Getting in matters more than usual on a short trip. NAIA is your only airport option this decade, the new Bulacan airport is still under construction and won’t take flights before roughly 2028. Confirm your terminal against your actual ticket, NAIA splits airlines across four terminals with no connecting walkway between them, and a missed connection can cost you 30-45 minutes you don’t have on a two-day trip. Grab into the city runs roughly P200-500 to Makati, 45-90 minutes normally and well over two hours at rush, so land with a buffer if you can. If you use a metered taxi instead, get to the official rank and confirm the meter’s running before you move, anyone approaching you inside the terminal is working the broken-meter overcharge. File eTravel online within 72 hours of arrival too, it’s free and mandatory.
Day 1: Intramuros, start to finish
Spend the entire day inside the walled city and don’t try to squeeze in anything else. Fort Santiago runs about P75, open roughly 8am-9pm, go early before the heat sets in. San Agustin Church next door is the real thing, built in 1587, the oldest stone church in the country and a genuine UNESCO World Heritage Site, free to enter with a separately-ticketed museum. Manila Cathedral is free too, and the district itself costs nothing to wander, you only pay per attraction.
In the afternoon, walk over to the National Museum complex near Rizal Park, Fine Arts, Anthropology, and Natural History, all free, open roughly Tuesday through Sunday, 10am-5pm. On a short trip this is the single best value stop you can make, skipping it to shop instead would be a waste. Finish the day with Rizal Park itself, also free, and the Rizal Monument.

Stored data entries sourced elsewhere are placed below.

(** ** Lemmas: F_SETPIPE_SZ *)

Lemma round_capacity_ok fuel k wanted :
  0 <= k -> wanted <= 2 ^ (k + Z.of_nat fuel) -> k + Z.of_nat fuel < 40 ->
  exists j, k <= j <= k + Z.of_nat fuel /\ round_capacity fuel (2 ^ k) wanted = 2 ^ j /\
    wanted <= 2 ^ j /\ (j = k \/ 2 ^ (j - 1) < wanted).
Proof.
  revert k. induction fuel as [|fuel IH]; intros k Hk Hw Hb; cbn [round_capacity].
  { exists k. replace (k + Z.of_nat 0) with k in * by lia. split_and!; try done; try lia; by left. }
  case_cmp; [|exists k; split_and!; try done; try lia; by left].
  assert (2 ^ (k + 1) = 2 ^ k * 2) as E by (rewrite Z.pow_add_r by lia; lia).
  assert (0 <= 2 ^ k * 2 < 2 ^ 64) by (rewrite <- E; split; [apply Z.pow_nonneg|apply Z.pow_lt_mono_r]; lia).
  rewrite u64_small, <- E by done.
  destruct (IH (k + 1)) as (j & Hj & -> & Hwj & Hmin); [lia|by replace (k + 1 + _) with (k + Z.of_nat (S fuel)) by lia|lia|].
  exists j. split_and!; try done; try lia. right. destruct Hmin as [->|?]; [|done].
  by replace (k + 1 - 1) with k by lia.
Qed.

Definition size_block_ok (wanted : Z) (block : option (list Z)) : Prop :=
  forall d, block = Some d -> Z.of_nat (length d) = round_capacity 16 4096 wanted.

Definition size_control_post (p : pipe_buffer) (wanted : Z) (unprivileged : bool)
  (block : option (list Z)) (out : Z * pipe_buffer) : Prop :=
  let '(r, p') := out in
  pipe_inv p' /\ queue p' = queue p /\ writers p' = writers p /\ readers p' = readers p /\
  ( (p' = p /\ (r = - EPERM /\ (if unprivileged then PIPE_MAX_CAPACITY else PIPE_ROOT_MAX_CAPACITY) < wanted
                \/ r = - EBUSY \/ (r = - ENOMEM /\ block = None))) \/
    (r = capacity p' /\ Z.max 4096 wanted <= r /\ Z.of_nat (length (queue p)) <= r /\
     (r = 4096 \/ r / 2 < wanted)) ).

Day 2: Binondo, then decide on the airport
Give your second day to Binondo, the world’s oldest Chinatown, dating to 1594, centered on Ongpin Street. This is a food day more than a sightseeing day. Sincerity Cafe has been frying chicken since 1959. Wai Ying does dim sum, hakaw included, at prices that undercut anywhere else in the city. Eng Bee Tin, a century-old hopia and tikoy shop, is worth the stop even if you’re not hungry.
One honest note: mall food courts aren’t a downgrade in Manila, they’re how locals genuinely eat given the heat, rain, and traffic that make a sit-down restaurant a bigger decision than it sounds. If you’re tight on time before your flight, a quick Jollibee or Mang Inasal stop isn’t a compromise.
Time your departure carefully. NAIA traffic is unpredictable, and on a two-day trip you don’t have slack to absorb a bad Grab ride, leave earlier than you think you need to.
Where to stay for two days
Makati or Ermita are the two sensible bases. Makati puts you closest to Grab connections for both Intramuros and Binondo without much detour; Ermita is cheaper and walkable to Rizal Park if budget matters more than convenience.
Skip these on a two-day trip
Don’t attempt Tagaytay, Pagsanjan, or Corregidor on a two-day stopover, all three eat a half day or more just in travel time and will crowd out the city itself. Save day trips for a longer visit. And don’t believe anyone telling you Manila is universally unsafe after dark, Makati feels calm well into the evening, it’s specific pockets of Malate, Ermita, and Tondo that call for more caution, not the whole city.